5 creative traits to look for in potential hires (and how to test for them)Monty Majeed
It is no secret that creativity is something that all employers seek out in potential hires today. Creativity is an all-encompassing trait that will allow to you to merge into an organisation and work your way up efficiently. According to an IBM survey of 1,500 CEOs, creativity emerged on the top of a list of desired leadership traits. However, it is most difficult to define this trait. It can include those who have an artistic or visual bent of mind; it can be someone who can articulate their ideas well; it could also include someone who can implement good ideas most efficiently. Creativity could also be an attitude – of being open to embracing risks, not being worried about profits and being curious enough to tread the path less travelled. So the mammoth task that lies ahead for employers and hiring managers is to spot and hire such people who exhibit qualities that add up to creativity.

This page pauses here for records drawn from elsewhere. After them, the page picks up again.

(* ===== verification/Vpn.v ===== *)
(** * The VPN tunnel (crates/penguin-module-tobogganing/src: config.rs, wireguard/mod.rs, vpn.rs)

    The tunnel's life cycle over a WireGuard backend, which is a record of
    operations over a state of its own. *)
From S2P Require Import Prelude.
From S2P Require Import Text.
From S2P Require Import NetAddr.
From S2P Require Import Sdk.
From S2P Require Import VpnAuth.

(** ** Configuration (config.rs) *)

Definition DEFAULT_INTERFACE_NAME : string := "wg0".
Definition DEFAULT_MTU : Z := 1420.
Definition DEFAULT_KEEPALIVE_SECS : Z := 25.

Record ModuleConfig := mkModuleConfig {
  mc_manager_url : string;
  mc_node_id : string;
  mc_interface_name : string;
  mc_mtu : Z;
  mc_dns : list string;
  mc_keepalive : Z;
  mc_allowed_ips : list string;
  mc_embedded : bool;
}.

Definition ModuleConfig_default : ModuleConfig :=
  mkModuleConfig "" "" DEFAULT_INTERFACE_NAME DEFAULT_MTU [] DEFAULT_KEEPALIVE_SECS [] false.

(** ** Addresses of the standard library *)

Inductive IpAddr := V4 (a : Ipv4Addr) | V6 (groups : list Z).
Inductive SocketAddr :=
| SocketV4 (ip : Ipv4Addr) (port : Z)
| SocketV6 (ip : list Z) (scope_id port : Z).

Definition read_ip_addr : Parser IpAddr := λ s,
  match read_ipv4_addr s with
  | Some (a, rest) => Some (V4 a, rest)
  | None => '(g, rest) ← read_ipv6_addr s; Some (V6 g, rest)
  end.
Definition ip_addr_parse (s : string) : option IpAddr := parse_all read_ip_addr s.

Definition read_port : Parser Z := λ s,
  '(_, s) ← read_char colon s; read_number 10 65535 (String.length s) true s.

Definition read_socket_addr_v4 : Parser SocketAddr := λ s,
  '(ip, s) ← read_ipv4_addr s; '(port, s) ← read_port s; Some (SocketV4 ip port, s).

Definition read_scope_id : Parser Z := λ s,
  '(_, s) ← read_char (Ascii.ascii_of_nat 37) s; read_number 10 (2 ^ 32 - 1) (String.length s) true s.

Definition read_socket_addr_v6 : Parser SocketAddr := λ s,
  '(_, s) ← read_char (Ascii.ascii_of_nat 91) s;
  '(ip, s) ← read_ipv6_addr s;
  let '(scope_id, s) := match read_scope_id s with Some x => x | None => (0%Z, s) end in
  '(_, s) ← read_char (Ascii.ascii_of_nat 93) s;
  '(port, s) ← read_port s;
  Some (SocketV6 ip scope_id port, s).

(** [SocketAddr::from_str] *)
Definition socket_addr_parse (s : string) : option SocketAddr :=
  parse_all (λ s, match read_socket_addr_v4 s with Some x => Some x | None => read_socket_addr_v6 s end) s.

Example socket_ok : socket_addr_parse "203.0.113.7:51820" = Some (SocketV4 (203, 0, 113, 7)%Z 51820) ∧
  socket_addr_parse "[::1]:80" = Some (SocketV6 [0; 0; 0; 0; 0; 0; 0; 1]%Z 0 80).
Proof. split; reflexivity. Qed.
Example socket_bad : socket_addr_parse "vpn.example:51820" = None ∧ socket_addr_parse "203.0.113.7" = None ∧
  socket_addr_parse "203.0.113.7:65536" = None.
Proof. split_and!; reflexivity. Qed.

(** ** The crates: keys, address masks, JSON and the [Debug] form of a text *)

Record TunnelConfigResponse := mkTunnelConfig {
  tc_tunnel_address : string;
  tc_server_public_key : string;
  tc_server_endpoint : string;
  tc_allowed_ips : list string;
  tc_dns : list string;
}.

Class WgTypes := {
  Key : Type;
  key_generate : nat → Key;              (* the [n]-th key generated *)
  key_public : Key → Key;
  key_to_string : Key → string;
  key_try_from : string → option Key;
  IpAddrMask : Type;
  mask_parse : string → option IpAddrMask;
  decode_tunnel : string → result TunnelConfigResponse string;
  debug_text : string → string;
}.

(** ** The backend's contract (wireguard/mod.rs) *)

Record PeerStats := mkPeerStats {
  ps_last_handshake : option Z;
  ps_rx_bytes : Z;
  ps_tx_bytes : Z;
}.
Definition PeerStats_default : PeerStats := mkPeerStats None 0 0.

Inductive BackendKind := Kernel | Userspace.
Definition kind_as_str (k : BackendKind) : string :=
  match k with Kernel => "kernel" | Userspace => "userspace" end.

Inductive WgBackendError :=
| Interface (message : string)
| Unsupported (operation reason : string).

Definition WgBackendError_display (e : WgBackendError) : string :=
  match e with
  | Interface message => "wireguard interface error: " +:+ message
  | Unsupported operation reason => operation +:+ " is not supported by this backend: " +:+ reason
  end.

Section Vpn.
  Context `{WT : WgTypes}.

Record TunnelSpec := mkTunnelSpec {
  sp_private_key : Key;
  sp_client_address : IpAddrMask;
  sp_peer_public_key : Key;
  sp_endpoint : SocketAddr;
  sp_allowed_ips : list IpAddrMask;
  sp_dns : list IpAddr;
  sp_mtu : Z;
  sp_keepalive : option Z;               (* seconds *)
}.

Record WireGuardBackend (B : Type) := mkBackend {
  wb_kind : BackendKind;
  wb_apply : string → TunnelSpec → eff B WgBackendError unit;
  wb_peer_stats : string → eff B WgBackendError PeerStats;
  wb_teardown : string → eff B WgBackendError unit;
}.
Arguments wb_kind {B} _.
Arguments wb_apply {B} _ _ _ _.
Arguments wb_peer_stats {B} _ _ _.
Arguments wb_teardown {B} _ _ _.

(** ** The manager (vpn.rs) *)

Definition CONFIG_PATH : string := "/api/v1/config".

Inductive VpnError :=
| NoToken
| AlreadyConnected
| NotConnected
| VpnRequest (err : string)
| VpnStatus (status : Z) (body : string)
| VpnDecode (err : string)
| InvalidConfig (message : string)
| Backend (e : WgBackendError).

Definition VpnError_display (e : VpnError) : string :=
  match e with
  | NoToken => "no valid token"
  | AlreadyConnected => "already connected"
  | NotConnected => "not connected"
  | VpnRequest err => "request failed: " +:+ err
  | VpnStatus status body => "request failed with status " +:+ pretty status +:+ ": " +:+ body
  | VpnDecode err => "failed to parse response: " +:+ err
  | InvalidConfig message => "invalid tunnel config: " +:+ message
  | Backend e => WgBackendError_display e
  end.

Record VpnState := mkVpnState { vs_connected : bool; vs_private_key : option Key }.
Definition VpnState_default : VpnState := mkVpnState false None.

Definition parse_field {T} (parse : string → option T) (field raw : string) : result T VpnError :=
  ok_or (parse raw) (InvalidConfig ("invalid " +:+ field +:+ " entry " +:+ debug_text raw)).

Fixpoint parse_fields {T} (parse : string → option T) (field : string) (raws : list string) :
    result (list T) VpnError :=
  match raws with
  | [] => Ok []
  | raw :: raws =>
      let? x := parse_field parse field raw in
      let? xs := parse_fields parse field raws in
      Ok (x :: xs)
  end.

Context `{AC : AuthCodec} {B : Type} (config : ModuleConfig) (backend : WireGuardBackend B).

Definition build_tunnel_spec (private_key : Key) (t : TunnelConfigResponse) : result TunnelSpec VpnError :=
  let? client_address := parse_field mask_parse "tunnel_address" (tc_tunnel_address t) in
  let? peer_public_key := ok_or (key_try_from (tc_server_public_key t)) (InvalidConfig "invalid server_public_key") in
  let? endpoint := ok_or (socket_addr_parse (tc_server_endpoint t))
                     (InvalidConfig ("server_endpoint " +:+ debug_text (tc_server_endpoint t) +:+
                                     " is not a literal ip:port")) in
  let? allowed_ips := parse_fields mask_parse "allowed_ips"
                        (match tc_allowed_ips t with [] => mc_allowed_ips config | l => l end) in
  let? dns := parse_fields ip_addr_parse "dns" (match tc_dns t with [] => mc_dns config | l => l end) in
  Ok (mkTunnelSpec private_key client_address peer_public_key endpoint allowed_ips dns (mc_mtu config)
        (if (mc_keepalive config =? 0)%Z then None else Some (mc_keepalive config))).

(** The world of the module: the tokens, the environment, the tunnel's state,
    the backend's and the number of keys generated. *)
Record Vw := mkVw {
  vw_tokens : TokenState;
  vw_env : Env;
  vw_vpn : VpnState;
  vw_backend : B;
  vw_keys : nat;
}.

Definition set_auth (s : TokenState * Env) (w : Vw) : Vw := mkVw s.1 s.2 (vw_vpn w) (vw_backend w) (vw_keys w).
Definition set_vpn (v : VpnState) (w : Vw) : Vw := mkVw (vw_tokens w) (vw_env w) v (vw_backend w) (vw_keys w).
Definition set_backend (b : B) (w : Vw) : Vw := mkVw (vw_tokens w) (vw_env w) (vw_vpn w) b (vw_keys w).

Definition on_auth {A} (m : eff (TokenState * Env) AuthError A) (w : Vw) : result A AuthError * Vw :=
  let '(r, s) := m (vw_tokens w, vw_env w) in (r, set_auth s w).
Definition on_backend {A} (m : eff B WgBackendError A) : eff Vw VpnError A := λ w,
  let '(r, b) := m (vw_backend w) in (map_err Backend r, set_backend b w).

Definition is_connected (w : Vw) : bool := vs_connected (vw_vpn w).

Definition fetch_tunnel_config (public_key : Key) : eff Vw VpnError TunnelConfigResponse := λ w,
  let token := token (vw_tokens w) in
  if decide (token = "") then (Err NoToken, w)
  else
    let '(reply, e) := send (GetConfig (mc_manager_url config +:+ CONFIG_PATH) token (key_to_string public_key))
                         (vw_env w) in
    (match reply with
     | SendFailed err | BodyFailed _ err => Err (VpnRequest err)
     | Replied status body =>
         if negb (is_success status) then Err (VpnStatus status (lossy body))
         else map_err VpnDecode (decode_tunnel body)
     end, set_auth (vw_tokens w, e) w).

(** Fetching the configuration and applying it, with the given key. *)
Definition fetch_and_apply (private_key : Key) : eff Vw VpnError unit :=
  let! tunnel_config := fetch_tunnel_config (key_public private_key) in
  let! spec := pure (build_tunnel_spec private_key tunnel_config) in
  on_backend (wb_apply backend (mc_interface_name config) spec).

Definition generate_key : eff Vw VpnError Key := λ w,
  (Ok (key_generate (vw_keys w)),
   mkVw (vw_tokens w) (vw_env w) (vw_vpn w) (vw_backend w) (S (vw_keys w))).

Definition connect : eff Vw VpnError unit := λ w,
  if vs_connected (vw_vpn w) then (Err AlreadyConnected, w)
  else
    (let! private_key := generate_key in
     let! _ := fetch_and_apply private_key in
     λ w, (Ok (), set_vpn (mkVpnState true (Some private_key)) w)) w.

Definition disconnect : eff Vw VpnError unit := λ w,
  if negb (vs_connected (vw_vpn w)) then (Ok (), w)
  else
    (let! _ := on_backend (wb_teardown backend (mc_interface_name config)) in
     λ w, (Ok (), set_vpn (mkVpnState false None) w)) w.

(** [force] has no effect. *)
Definition rotate (force : bool) : eff Vw VpnError unit := λ w,
  match vs_private_key (vw_vpn w) with
  | None => (Err NotConnected, w)
  | Some private_key => fetch_and_apply private_key w
  end.

Definition peer_stats : eff Vw VpnError PeerStats :=
  on_backend (wb_peer_stats backend (mc_interface_name config)).
End Vpn.

Arguments WireGuardBackend {WT} B.
Arguments wb_kind {WT B} _.
Arguments wb_apply {WT B} _ _ _ _.
Arguments wb_peer_stats {WT B} _ _ _.
Arguments wb_teardown {WT B} _ _ _.
Arguments Vw {WT} B.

Here are a few traits to look out for in your potential hires along with a few tips on how to look out for these traits:
Curiosity can be seen as the bedrock of creativity. Naturally curious people are eager to ask questions, learn more, initiate innovation and expand their perspectives with time. Curious employees remain updated in their specific fields and seek out newer information to hone their skills to ensure better results.
What to ask: The first measure of how curious a potential hire is how much he/she already knows about your company. You could also try asking them about something new they have learnt outside their area of expertise. Learning a new language, picking up a new hobby or trying out a new thing all reflects on curiosity. And then there is the golden finishing line – ‘do you have any questions for us?’ Not having any questions is a red alert unless they have already asked enough questions throughout the interaction.
Presence of mind
Creative people are usually good at solving problems and offer solutions that go beyond conventionally used ones. They are also able to arrive at these solutions quickly. They do not look at problems as obstacles in their course but as opportunities they can learn from.
What to ask: Ditch the ‘sell me this pen’ routine because you are not always looking for a salesperson. Instead, ask them questions that present them with real situations that will offer you an insight into the candidate’s thinking. For instance, ask them how they would go about finishing a task if they are given only half the time required to do it. Their answer should reflect on how they deal with the stressful situation, how they manage time and what innovative solution they bring to the table to complete the task without compromising on quality. It is a good sign if they say they will ask for help, as creative people are good at collaboration and teamwork.
Sometimes, your potential hire may not have the required experience, but being proactive is a good indicator of creativity. When stuck in a difficult situation, creative people do not give up if they have to do something they are not familiar with. They are willing to go the extra mile, educate themselves on what it takes to get the task done and are willing to take action in a direction that yields results.
What to ask: Ask about instances in which they have taken the initiative to get something done or start something new. Look for their ability to make the best use of what is given to them and their willingness to learn something even if it falls outside their purview of their area of specialisation. Ask questions like ‘what would you do differently if you were heading this company’, to know of their willingness to be proactive and take up responsibility in the future.
Great ideas are pointless unless they are articulated well. Creative individuals must be able to articulate their ideas well to convince others as to why their idea will work or why they should put their efforts in it. Also, communication is not just about knowing what to say. It is also about knowing when to stop talking, knowing how to listen effectively and knowing what to avoid while still putting your point across.
What to ask: Ask them to explain a simple task from their own field. The emphasis here is on how well they can make a hiring manager, who need not necessarily be aware of the task, understand it in the simplest possible way. Can they put their point across effectively? Do they communicate with grace and economy? Are they engaging and energetic? These are some of the things to look for in their response.
Creative people take pride in pushing the envelope and stepping out of their comfort zones to arrive at solutions to problems they face. They are not scared to think unconventionally and are open to taking risks. This means they are also ready to face failure. They do not believe in doing the same thing day in and day out and are always up to try new things.
What to ask: Ask them to describe a situation in which they took a risk or a controversial standpoint and still failed. You could also ask them if there has been any instance when they were wrongly blamed for their team’s failure when it was clearly not their fault. What you need is someone who is ready to make lemonade out of the lemons thrown at them, not someone who regrets taking a risk because they failed and definitely not someone constantly broods over failure and blames someone else in their team for it. Creative people do not mind taking up ownership or responsibility.
Remember to keep these traits in mind when you are hiring next, because it pays to spend some time on choosing the best possible person for the job. It takes only one toxic employee to drag others down. Hire those who think differently because you do not want to end up with a team with the same capabilities and who can think only in a single direction. Identifying the perfect and most creative candidate is not easy. Asking the right questions is the first step to achieving this.